Records to use —
★ ★ ★ ★ ★

Lemma SelectStmt_Transform_idem_step (s : SelectStmt) :
  (SelectStmt_size s <= S k)%nat ->
  SelectStmt_Transform c (SelectStmt_Transform c s) = SelectStmt_Transform c s.
Proof.
  intros H. rewrite (SelectStmt_Transform_eq c s).
  destruct s as [cols f w g h o l off]; simpl in H.
  rewrite SelectStmt_Transform_eq.
  unfold SelectStmt_Transform_body; simpl.
  f_equal.
  - unfold LabeledColumn_Transform. now rewrite !map_id.
  - destruct f as [f|]; simpl in *; [|reflexivity].
    unfold FromClause_Transform. rewrite IHf by lia. reflexivity.
  - destruct w as [w|]; simpl in *; [|reflexivity].
    unfold WhereClause_Transform. rewrite IHn by lia. reflexivity.
  - destruct g as [g|]; simpl in *; [|reflexivity].
    unfold GroupByClause_Transform. rewrite map_Transform_idem by lia.
    reflexivity.
  - destruct h as [h|]; simpl in *; [|reflexivity].
    unfold HavingClause_Transform. rewrite IHn by lia. reflexivity.
  - destruct o as [o|]; simpl in *; [|reflexivity].
    unfold OrderByClause_Transform.
    rewrite map_orderbyItem_Transform_idem by lia. reflexivity.
  - destruct l as [l|]; simpl in *; [|reflexivity].
    unfold LimitClause_Transform. rewrite IHn by lia. reflexivity.
  - destruct off as [off|]; simpl in *; [|reflexivity].
    unfold OffsetClause_Transform. rewrite IHn by lia. reflexivity.
Qed.

Lemma UnaryOperator_Transform_idem_step (u : UnaryOperator) :
  (size (u_Expr u) <= k)%nat ->
  Transform c (UnaryOperator_Transform Transform c u)
  = UnaryOperator_Transform Transform c u.
Proof.
  intros H.
  destruct (isNot u) eqn:Hnot.
  - destruct (collapsible (u_Expr u)) eqn:Hcol.
    + unfold collapsible in Hcol.
      destruct (asOperator (u_Expr u)) as [v|] eqn:Hv; [|discriminate].
      rewrite (UnaryOperator_Transform_collapse _ _ _ _ Hnot Hv Hcol).
      apply IHn. pose proof (size_negate _ _ Hv). lia.
    + rewrite UnaryOperator_Transform_preserve by (now right).
      rewrite Transform_eq; simpl.
      rewrite UnaryOperator_Transform_preserve; simpl.
      * rewrite IHn by lia. reflexivity.
      * right. now apply collapsible_Transform.
  - rewrite UnaryOperator_Transform_preserve by (now left).
    rewrite Transform_eq; simpl.
    rewrite UnaryOperator_Transform_preserve; simpl.
    + rewrite IHn by lia. reflexivity.
    + left. exact Hnot.
Qed.
Lemma list_loop_stops (src : page_source) (n : nat) :
  forall page all asked fuel,
    (forall i, (i < n)%nat -> src (page + i)%nat <> []) ->
    src (page + n)%nat = [] ->
    (page + n <= 200)%nat ->
    (n < fuel)%nat ->
    list_loop src fuel page all asked
    = Some ((all ++ concat (List.map src (seq page n)))%list,
            (asked ++ seq page (S n))%list).
Proof.
  induction n as [| n IH]; intros page all asked fuel Hfull Hempty Hcap Hfuel;
    (destruct fuel as [| fuel]; [lia |]); simpl.
  - rewrite Nat.add_0_r in Hempty. rewrite Hempty. simpl.
    by rewrite !app_nil_r.
  - destruct (src page) as [| t ts] eqn:Hp.
    { specialize (Hfull 0%nat). rewrite Nat.add_0_r in Hfull.
      exfalso. apply Hfull; [lia | done]. }
    simpl length. simpl Nat.eqb. cbv iota.
    replace (200 <? S page)%nat with false
      by (symmetry; apply Nat.ltb_ge; lia).
    rewrite IH.
    + f_equal. f_equal.
      * by rewrite <- app_assoc.
      * by rewrite <- app_assoc.
    + intros i Hi. replace (S page + i)%nat with (page + S i)%nat by lia.
      apply Hfull. lia.
    + by replace (S page + n)%nat with (page + S n)%nat by lia.
    + lia.
    + lia.
Qed.

Lemma list_loop_capped (src : page_source) (k : nat) :
  forall page all asked fuel,
    (page + k = 201)%nat -> (1 <= k)%nat -> (k <= fuel)%nat ->
    (forall i, (i < k)%nat -> src (page + i)%nat <> []) ->
    list_loop src fuel page all asked
    = Some ((all ++ concat (List.map src (seq page k)))%list,
            (asked ++ seq page k)%list).
Proof.
  intros page all asked fuel Hpage Hk Hfuel Hfull.
  destruct (list_loop_bounded src k page all asked fuel Hpage Hk Hfuel)
    as (n & Hn & Hrun & _ & [Hstop | ->]); [| done].
  exfalso. apply (Hfull (n - 1)%nat); [lia |].
  by replace (page + (n - 1))%nat with (page + n - 1)%nat by lia.
Qed.
(** * The form proxy and the photo split-compare slider of amphtml

    A shallow embedding of [extensions/amp-form/0.1/form-proxy.js] (which
    also carries the [amp-photo-split-compare] element) and the properties
    of the two components.

    The JavaScript heap is an explicit [State]: DOM nodes, windows, proxy
    objects and widget objects live in finite maps keyed by their identity.
    Code that can raise runs in the monad [M], a state monad whose results
    are [Ok] or [Throw]; a raised exception keeps the mutations done before
    it, as in JavaScript.  Closures made by the source are data
    ([VProxyMethod], [PAccessor], [ReadOnce], [AttrAccessor],
    [DirectAccessor], [Handler]) run by the interpreters [call_value],
    [proxy_get], [proxy_set] and [run_handler].

    What the browser provides and the source does not define is either
    standard DOM behaviour written out here (attributes, the child list,
    named access to the controls of a form, the declarations of an inline
    style) or a field of [Env]. *)

From Stdlib Require Import String Ascii List ZArith Bool Lia.
From stdpp Require Import base option list gmap strings fin_maps pretty.
Import ListNotations.
Local Open Scope string_scope.
Local Open Scope list_scope.

(** ** Numbers

    JavaScript numbers are IEEE doubles.  The source only subtracts two of
    them, compares with [<], tests truthiness and converts from and to
    strings, so the model is generic in the number type and its
    operations. *)
Class JSNumber (num : Type) := {
  num_of_Z : Z -> num;
  (** [a - b] *)
  num_sub : num -> num -> num;
  (** [a < b] on two numbers; false when either is NaN *)
  num_ltb : num -> num -> bool;
  (** ToBoolean is false: [+0], [-0] and [NaN] *)
  num_falsy : num -> bool;
  (** Number::toString *)
  num_to_string : num -> string;
  (** StringToNumber, the ToNumber of a string *)
  string_to_num : string -> num;
  (** [parseInt(s, 10)] *)
  parseInt10 : string -> num;
  num_one_truthy : num_falsy (num_of_Z 1) = false;
}.

(** ** Values and results *)

(** Functions of the host engine.  The DOM methods the source relies on
    have their semantics written out in [native_call]; [NHost] stands for
    any other native function, run by [host_method]. *)
Inductive native :=
  | NGetAttribute | NSetAttribute | NRemoveAttribute
  | NRemoveChild | NInsertBefore | NAppendChild | NCloneNode
  | NHost (name : string).

Inductive value {num : Type} :=
  | VUndefined
  | VNull
  | VBool (b : bool)
  | VNum (n : num)
  | VStr (s : string)
  | VNode (n : nat)            (* a DOM node *)
  | VProxy (p : nat)           (* an object made by [new FormProxy(form)] *)
  | VNative (f : native)
  | VProxyMethod (method : value)
      (* function() { return method.apply(this.form_, arguments); } *)
  | VHostObj (tag : string).   (* another host object: a style declaration,
                                  a live collection, ... *)
Arguments value : clear implicits.

Inductive exn :=
  | TypeError (msg : string)
  | RangeError (msg : string)
  | DOMException (name : string)
  | HostError (msg : string).

Inductive Result (A : Type) :=
  | Ok (a : A)
  | Throw (e : exn).
Arguments Ok {A} a.
Arguments Throw {A} e.

Definition is_ok {A} (r : Result A) : bool :=
  match r with Ok _ => true | Throw _ => false end.

(** ** Data of the form proxy *)

(** @enum LegacyPropAccessType *)
Inductive LegacyPropAccessType := ATTR | READ_ONCE.

(** @enum LegacyPropDataType *)
Inductive LegacyPropDataType := URL | BOOL | TOGGLE.
Implicit Types (cs : CacheStorage) (c added items : Cache) (net : Network)
  (rs : list (Request * option Response)).

Lemma find_cache_put_each_eq (name : string) items cs :
  find_cache name (put_each name items cs) = stored items <$> find_cache name cs.
Proof.
  unfold put_each, stored. revert cs.
  induction items as [|[q r] items IH]; intros cs; simpl.
  - by destruct (find_cache name cs).
  - rewrite IH, find_cache_batch_put_eq. by destruct (find_cache name cs).
Qed.

Lemma find_cache_put_each_ne (name n : string) items cs :
  n ≠ name → find_cache n (put_each name items cs) = find_cache n cs.
Proof.
  intros Hne. unfold put_each. revert cs.
  induction items as [|[q r] items IH]; intros cs; simpl; [done|].
  by rewrite IH, find_cache_batch_put_ne.
Qed.

Lemma sole_bucket_put_each items cs : sole_bucket cs → sole_bucket (put_each CACHE items cs).
Proof.
  unfold put_each. revert cs.
  induction items as [|[q r] items IH]; intros cs Hs; simpl; [done|].
  by apply IH, sole_bucket_put.
Qed.

Lemma bucket_put_each_open items cs :
  bucket (put_each CACHE items (caches_open CACHE cs)) = stored items (bucket cs).
Proof.
  unfold bucket at 1. by rewrite find_cache_put_each_eq, find_bucket_open.
Qed.

(** The URLs after a batch of puts. *)
Lemma stored_urls items c :
  cached_urls (stored items c) =
    list_to_set ((λ op, without_fragment (url op.1)) <$> items) ∪ cached_urls c.
Proof.
  unfold stored. revert c.
  induction items as [|[q r] items IH]; intros c; simpl.
  - set_solver.
  - rewrite IH, cached_urls_replace. simpl. set_solver.
Qed.

(** A batch of puts keeps the items whose URL is the URL of none of its
    requests. *)
Lemma stored_keeps_other_urls items c (item : Request * Response) :
  item ∈ c →
  without_fragment (url item.1) ∉ (λ op, without_fragment (url op.1)) <$> items →
  item ∈ stored items c.
Proof.
  unfold stored. revert c.
  induction items as [|[q r] items IH]; intros c Hin Hu; simpl in *; [done|].
  apply not_elem_of_cons in Hu as [Hne Hu].
  apply IH; [|done]. apply elem_of_replace_matching. left. split; [done|].
  destruct (matches q item) eqn:E; [|done].
  destruct Hne. by rewrite (matches_same_url _ _ E).
Qed.

Lemma filter_all {A} (P : A → Prop) `{!∀ x, Decision (P x)} (l : list A) :
  (∀ x, x ∈ l → P x) → filter P l = l.
Proof.
  induction l as [|x l IH]; intros Hall; [done|].
  rewrite filter_cons_True by (apply Hall; left).
  rewrite IH; [done|]. intros y Hy. apply Hall. by right.
Qed.

Lemma filter_none {A} (P : A → Prop) `{!∀ x, Decision (P x)} (l : list A) :
  (∀ x, x ∈ l → ¬ P x) → filter P l = [].
Proof.
  induction l as [|x l IH]; intros Hall; [done|].
  rewrite filter_cons_False by (apply Hall; left).
  apply IH. intros y Hy. apply Hall. by right.
Qed.

Lemma existsb_false {A} (f : A → bool) (l : list A) :
  existsb f l = false ↔ ∀ x, x ∈ l → f x = false.
Proof.
  induction l as [|x l IH]; simpl.
  - split; [|done]. intros _ y Hy. by apply elem_of_nil in Hy.
  - rewrite orb_false_iff, IH. split.
    + intros [H1 H2] y [-> | Hy]%elem_of_cons; [done | by apply H2].
    + intros H. split; [apply H; left | intros y Hy; apply H; by right].
Qed.

(** A batch without conflict, in closed form: the items that no request of
    the batch matches, then the items of the batch. *)
Lemma stored_closed_form items c added :
  batch_conflict added items = false →
  stored items (c ++ added)%list =
    (filter (unmatched_by items) c ++ added ++ items)%list.
Proof.
  unfold stored. revert c added.
  induction items as [|[q r] items IH]; intros c added Hnc;
    cbn [fold_left batch_conflict fst snd] in *.
  - rewrite app_nil_r. f_equal. symmetry. by apply filter_all.
  - apply orb_false_iff in Hnc as [Hadded Hnc].
    assert (replace_matching q r (c ++ added) =
              (filter (λ item, matches q item = false) c ++ (added ++ [(q, r)]))%list) as ->.
    { unfold replace_matching. rewrite filter_app, <- app_assoc. do 2 f_equal.
      apply filter_all. by apply existsb_false. }
    rewrite (IH _ _ Hnc), <- !app_assoc. cbn [app]. f_equal.
    rewrite list_filter_filter. apply list_filter_iff. intros item.
    unfold unmatched_by. cbn [existsb fst]. rewrite orb_false_iff. naive_solver.
Qed.
(** * clip_blip_model.py: dataset, classifier head, split sizes and loops

    A shallow embedding of [src/clip_blip_model.py].  Python exceptions are
    an error monad; text is a [string] of code points below 256; float32
    tensor entries and Python floats are [spec_float] values (Rocq's
    IEEE-754 specification) at precision 24 and 53; collaborators that live
    outside the script (the file system, the path module, the pretrained
    encoders, the loss, the optimiser, the random generator) are the fields of
    two interfaces, [Platform] and [Torch]. *)

From Stdlib Require Import ZArith List Ascii String SpecFloat.
From stdpp Require Import gmap strings list fin_maps.

Local Open Scope Z_scope.

(* ===================================================================== *)
(** ** Exceptions *)
(* ===================================================================== *)

Inductive exn : Type :=
| IndexError
| ValueError
| TypeError
| ZeroDivisionError
| OverflowError
| RuntimeError
| AttributeError
| OSError.

Inductive result (A : Type) : Type :=
| Ok (a : A)
| Raise (e : exn).
Arguments Ok {A} a.
Arguments Raise {A} e.

Definition bind {A B : Type} (m : result A) (k : A -> result B) : result B :=
  match m with
  | Ok a => k a
  | Raise e => Raise e
  end.

#[global] Instance result_ret : MRet result := @Ok.
#[global] Instance result_bind : MBind result := fun A B k m => bind m k.

(** [for x in xs: acc = body(acc, x)], stopping at the first exception. *)
Fixpoint for_each {A S : Type} (body : S -> A -> result S) (xs : list A) (s : S)
  : result S :=
  match xs with
  | [] => Ok s
  | x :: xs' => s' ← body s x; for_each body xs' s'
  end.

(** [[f(x) for x in xs]]. *)
Fixpoint map_result {A B : Type} (f : A -> result B) (xs : list A)
  : result (list B) :=
  match xs with
  | [] => Ok []
  | x :: xs' => y ← f x; ys ← map_result f xs'; Ok (y :: ys)
  end.

(** Python's [seq[idx]] on a list: negative indices count from the end. *)
Definition list_getitem {A : Type} (l : list A) (idx : Z) : result A :=
  let n := Z.of_nat (length l) in
  let i := if idx <? 0 then idx + n else idx in
  if (0 <=? i) && (i <? n) then
    match l !! Z.to_nat i with
    | Some x => Ok x
    | None => Raise IndexError
    end
  else Raise IndexError.

(* ===================================================================== *)
(** ** Strings: [str.strip()] and [str.split()] *)
(* ===================================================================== *)

(** [str.isspace] on one code point below 256: TAB..CR, FS..US, space,
    NEL and NBSP. *)
Definition isspace (c : ascii) : bool :=
  let n := N_of_ascii c in
  ((9 <=? n) && (n <=? 13) || (28 <=? n) && (n <=? 31) || (n =? 32)
   || (n =? 133) || (n =? 160))%N.

Fixpoint lstrip (s : string) : string :=
  match s with
  | EmptyString => EmptyString
  | String c s' => if isspace c then lstrip s' else s
  end.

Fixpoint rstrip (s : string) : string :=
  match s with
  | EmptyString => EmptyString
  | String c s' =>
      match rstrip s' with
      | EmptyString => if isspace c then EmptyString else String c EmptyString
      | r => String c r
      end
  end.

Definition strip (s : string) : string := rstrip (lstrip s).

(** [split_go s word]: [word] holds the characters of the token being read. *)
Fixpoint split_go (s : string) (word : string) : list string :=
  match s with
  | EmptyString => match word with EmptyString => [] | _ => [word] end
  | String c s' =>
      if isspace c then
        match word with
        | EmptyString => split_go s' EmptyString
        | _ => word :: split_go s' EmptyString
        end
      else split_go s' (word +:+ String c EmptyString)
  end.

(** [s.split()] with no separator: the maximal runs of non-space characters. *)
Definition split (s : string) : list string := split_go s EmptyString.

(** [parts[1:]]. *)
Definition slice_from_1 {A : Type} (l : list A) : list A := drop 1 l.

(* ===================================================================== *)
(** ** Floats and tensors *)
(* ===================================================================== *)

(** An entry of a [torch.float32] tensor. *)
Definition float32 : Type := spec_float.
(** A Python [float] (binary64). *)
Definition py_float : Type := spec_float.

Definition f32_zero : float32 := S754_zero false.
Definition f32_one : float32 := S754_finite false 8388608 (-23).
Definition f32_half : float32 := S754_finite false 8388608 (-24).
Definition f32_mul : float32 -> float32 -> float32 := SFmul 24 128.
Definition f32_add : float32 -> float32 -> float32 := SFadd 24 128.
Definition f32_gt (x y : float32) : bool := SFltb y x.

(** A contiguous tensor: its shape and its entries in row-major order. *)
Record Tensor : Type := mkTensor { shape : list nat; data : list float32 }.

Definition numel (sh : list nat) : nat := foldr Nat.mul 1%nat sh.

(** [torch.zeros(n)] for an integer [n]. *)
Definition torch_zeros (n : Z) : result Tensor :=
  if n <? 0 then Raise RuntimeError
  else Ok (mkTensor [Z.to_nat n] (replicate (Z.to_nat n) f32_zero)).

(** [t[k] = v] for an integer [k] and a number [v]: the [k]-th slice along
    the first dimension is filled with [v]. *)
Definition tensor_setitem (t : Tensor) (k : Z) (v : float32) : result Tensor :=
  match shape t with
  | [] => Raise IndexError
  | n :: rest =>
      let i := if k <? 0 then k + Z.of_nat n else k in
      if (0 <=? i) && (i <? Z.of_nat n) then
        let w := numel rest in
        let lo := (Z.to_nat i * w)%nat in
        Ok (mkTensor (shape t)
              (take lo (data t) ++ replicate w v ++ drop (lo + w)%nat (data t)))
      else Raise IndexError
  end.

(* ===================================================================== *)
(** ** Python values that travel through the dataset and the loaders *)
(* ===================================================================== *)

(** A decoded image in RGB mode. *)
Record Image : Type := mkImage {
  im_width : nat;
  im_height : nat;
  im_pixels : list (N * N * N)
}.

#[warnings="-register-all"]
Inductive pyobj : Type :=
| PyImage (im : Image)
| PyTensor (t : Tensor)
| PyTuple (items : list pyobj)
| PyList (items : list pyobj).

(** What the script takes from the operating system: [os.path.join] of the
    platform's path module, and [Image.open(path).convert("RGB")] on the
    current file system. *)
Class Platform : Type := {
  os_path_join : string -> string -> string;
  Image_open_RGB : string -> result Image;
  (** the lines that iterating [open(path, 'r')] yields *)
  read_lines : string -> result (list string)
}.

(* ===================================================================== *)
(** ** [class MultiLabelImageDataset] *)
(* ===================================================================== *)

Record MultiLabelImageDataset : Type := mkDataset {
  images_path : list string;
  images_labels : list (list string);
  transform : option (Image -> result pyobj);
  num_classes : Z;
  label_map : gmap string Z
}.

(** The literal of line 38. *)
Definition label_map_literal : gmap string Z :=
  <["fire" := 0]> (<["smoke" := 1]> (<["cloud" := 2]> (<["none" := 3]> ∅))).

(** One round of the loop of lines 42-50 on the object being built. *)
Definition init_line `{Platform} (images_dir : string)
    (self : MultiLabelImageDataset) (line : string)
  : result MultiLabelImageDataset :=
  let parts := split (strip line) in
  img_name ← list_getitem parts 0;
  let labels := slice_from_1 parts in
  let img_path := os_path_join images_dir img_name in
  Ok (mkDataset (images_path self ++ [img_path])
                (images_labels self ++ [labels])
                (transform self) (num_classes self) (label_map self)).

(** [__init__]; [lines] is what iterating the opened label file yields. *)
Definition MultiLabelImageDataset_init `{Platform} (images_dir : string)
    (lines : list string) (transform : option (Image -> result pyobj))
    (num_classes : Z) : result MultiLabelImageDataset :=
  for_each (init_line images_dir) lines
    (mkDataset [] [] transform num_classes label_map_literal).

(** [__len__]. *)
Definition MultiLabelImageDataset_len (self : MultiLabelImageDataset) : nat :=
  length (images_path self).

(** Lines 63-64: one round of the loop over the sample's labels. *)
Definition mark_label (self : MultiLabelImageDataset) (label_vector : Tensor)
    (label : string) : result Tensor :=
  match label_map self !! label with
  | Some k => tensor_setitem label_vector k f32_one
  | None => Ok label_vector
  end.

(** Lines 61-64. *)
Definition make_label_vector (self : MultiLabelImageDataset)
    (labels : list string) : result Tensor :=
  label_vector ← torch_zeros (num_classes self);
  for_each (mark_label self) labels label_vector.

(** [__getitem__]. *)
Definition MultiLabelImageDataset_getitem `{Platform}
    (self : MultiLabelImageDataset) (idx : Z) : result pyobj :=
  img_path ← list_getitem (images_path self) idx;
  labels ← list_getitem (images_labels self) idx;
  image ← Image_open_RGB img_path;
  label_vector ← make_label_vector self labels;
  image' ← match transform self with
            | Some f => f image
            | None => Ok (PyImage image)
            end;
  Ok (PyTuple [image'; PyTensor label_vector]).

(** [posixpath.join] of two components, the path module of a POSIX host. *)
Definition posixpath_join (a b : string) : string :=
  match b with
  | String "/" _ => b
  | _ =>
      match a with
      | EmptyString => b
      | _ => if String.rev a is String "/" _ then a +:+ b else a +:+ "/" +:+ b
      end
  end.

(** A host whose images directory holds 2x1 images under every name. *)
#[local] Instance posix_host : Platform := {|
  os_path_join := posixpath_join;
  Image_open_RGB := fun _ => Ok (mkImage 2 1 [(255, 0, 0); (0, 0, 255)]%N);
  read_lines := fun _ => Raise OSError
|}.

(* ===================================================================== *)
(** ** Elementwise product with broadcasting: [a * b] on tensors *)
(* ===================================================================== *)

Definition broadcast_dim (da db : nat) : option nat :=
  if (da =? db)%nat then Some da
  else if (da =? 1)%nat then Some db
  else if (db =? 1)%nat then Some da
  else None.

(** Shapes are aligned at their last dimension: both lists are reversed. *)
Fixpoint broadcast_rev (ra rb : list nat) : option (list nat) :=
  match ra, rb with
  | [], _ => Some rb
  | _, [] => Some ra
  | da :: ra', db :: rb' =>
      match broadcast_dim da db, broadcast_rev ra' rb' with
      | Some d, Some r => Some (d :: r)
      | _, _ => None
      end
  end.

Definition broadcast_shapes (sa sb : list nat) : option (list nat) :=
  match broadcast_rev (rev sa) (rev sb) with
  | Some r => Some (rev r)
  | None => None
  end.

(** Row-major offset, in a tensor of (reversed) shape [ra], of the entry that
    is read for flat position [k] of the (reversed) result shape [rs]. *)
Fixpoint offset_rev (rs ra : list nat) (k stride : nat) : nat :=
  match rs, ra with
  | d :: rs', da :: ra' =>
      ((if (da =? 1)%nat then 0 else (k mod d) * stride)
       + offset_rev rs' ra' (k / d) (stride * da))%nat
  | _, _ => 0%nat
  end.

Definition broadcast_get (s : list nat) (t : Tensor) (k : nat) : float32 :=
  nth (offset_rev (rev s) (rev (shape t)) k 1) (data t) f32_zero.

Definition torch_mul (a b : Tensor) : result Tensor :=
  match broadcast_shapes (shape a) (shape b) with
  | None => Raise RuntimeError
  | Some s =>
      Ok (mkTensor s
            (map (fun k => f32_mul (broadcast_get s a k) (broadcast_get s b k))
                 (seq 0 (numel s))))
  end.

(* ===================================================================== *)
(** ** [nn.Linear], [nn.ReLU] and [class Smoke_model] *)
(* ===================================================================== *)

(** [weight] has [out_features] rows of [in_features] entries. *)
Record Linear : Type := mkLinear {
  in_features : nat;
  out_features : nat;
  weight : list (list float32);
  bias : list float32
}.

(** [nn.Linear(in_features, out_features)]; the initial parameters are the
    next values of the generator's stream [gen], from position [pos]. *)
Definition nn_Linear (gen : nat -> float32) (pos : nat)
    (in_features out_features : nat) : Linear :=
  mkLinear in_features out_features
    (map (fun j => map (fun i => gen (pos + j * in_features + i)%nat)
                       (seq 0 in_features))
         (seq 0 out_features))
    (map (fun j => gen (pos + out_features * in_features + j)%nat)
         (seq 0 out_features)).
(** * py-lstm: layers and network orchestrator

    A shallow embedding of [layers.py] and [network.py].

    - Array elements are exact integers ([Z]); an array is a shape together
      with its row-major element buffer, as numpy stores a C-contiguous array.
    - Python exceptions are values of [PyErr]; a computation that may raise
      returns a [result].
    - Blob and diff arrays live in a heap of array objects and the network's
      dictionaries map names to heap addresses, so in-place writes
      ([a[...] = v], [a.resize(...)]) and [copy.deepcopy] are told apart.
    - Python dictionaries are finite maps ([gmap]); keyword arguments are
      association lists in the order the caller wrote them. *)

From Stdlib Require Import ZArith Lia.
From stdpp Require Import base option list strings gmap sorting.

Set Default Proof Using "Type".

(** ** Exceptions and the error monad *)

Inductive PyErr : Type :=
  | UnboundLocalError
  | AttributeError
  | AssertionError
  | ValueError
  | KeyError
  | IndexError
  | TypeError
  | AxisError
  | DanglingAddress
  | Exception (msg : string).

Inductive result (A : Type) : Type :=
  | Ok (a : A)
  | Raise (e : PyErr).
Arguments Ok {A} a.
Arguments Raise {A} e.

#[global] Instance result_ret : MRet result := fun A a => Ok a.
#[global] Instance result_bind : MBind result := fun A B f r =>
  match r with
  | Ok a => f a
  | Raise e => Raise e
  end.

#[global] Instance result_fmap : FMap result := fun A B f r =>
  match r with
  | Ok a => Ok (f a)
  | Raise e => Raise e
  end.

(** A loop whose body may raise: [for x in l: s = f(s, x)]. *)
Fixpoint for_each {S A} (f : S → A → result S) (s : S) (l : list A) : result S :=
  match l with
  | [] => Ok s
  | x :: l' => s' ← f s x; for_each f s' l'
  end.

Definition is_Ok {A} (r : result A) : Prop :=
  match r with Ok _ => True | Raise _ => False end.
Definition is_Raise {A} (r : result A) : Prop :=
  match r with Ok _ => False | Raise _ => True end.

Definition from_option_err {A} (e : PyErr) (o : option A) : result A :=
  match o with Some a => Ok a | None => Raise e end.

(** ** numpy arrays *)

Record ndarray : Type := Array { shape : list nat; data : list Z }.

#[global] Instance ndarray_eq_dec : EqDecision ndarray.
Proof. solve_decision. Defined.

★ ★ ★ ★ ★

What you will do —
Repeat the records above line by line, from the first line through the line that contains "- destruct g".

Written response —
Lemma SelectStmt_Transform_idem_step (s : SelectStmt) :
  (SelectStmt_size s <= S k)%nat ->
  SelectStmt_Transform c (SelectStmt_Transform c s) = SelectStmt_Transform c s.
Proof.
  intros H. rewrite (SelectStmt_Transform_eq c s).
  destruct s as [cols f w g h o l off]; simpl in H.
  rewrite SelectStmt_Transform_eq.
  unfold SelectStmt_Transform_body; simpl.
  f_equal.
  - unfold LabeledColumn_Transform. now rewrite !map_id.
  - destruct f as [f|]; simpl in *; [|reflexivity].
    unfold FromClause_Transform. rewrite IHf by lia. reflexivity.
  - destruct w as [w|]; simpl in *; [|reflexivity].
    unfold WhereClause_Transform. rewrite IHn by lia. reflexivity.
  - destruct g as [g|]; simpl in *; [|reflexivity].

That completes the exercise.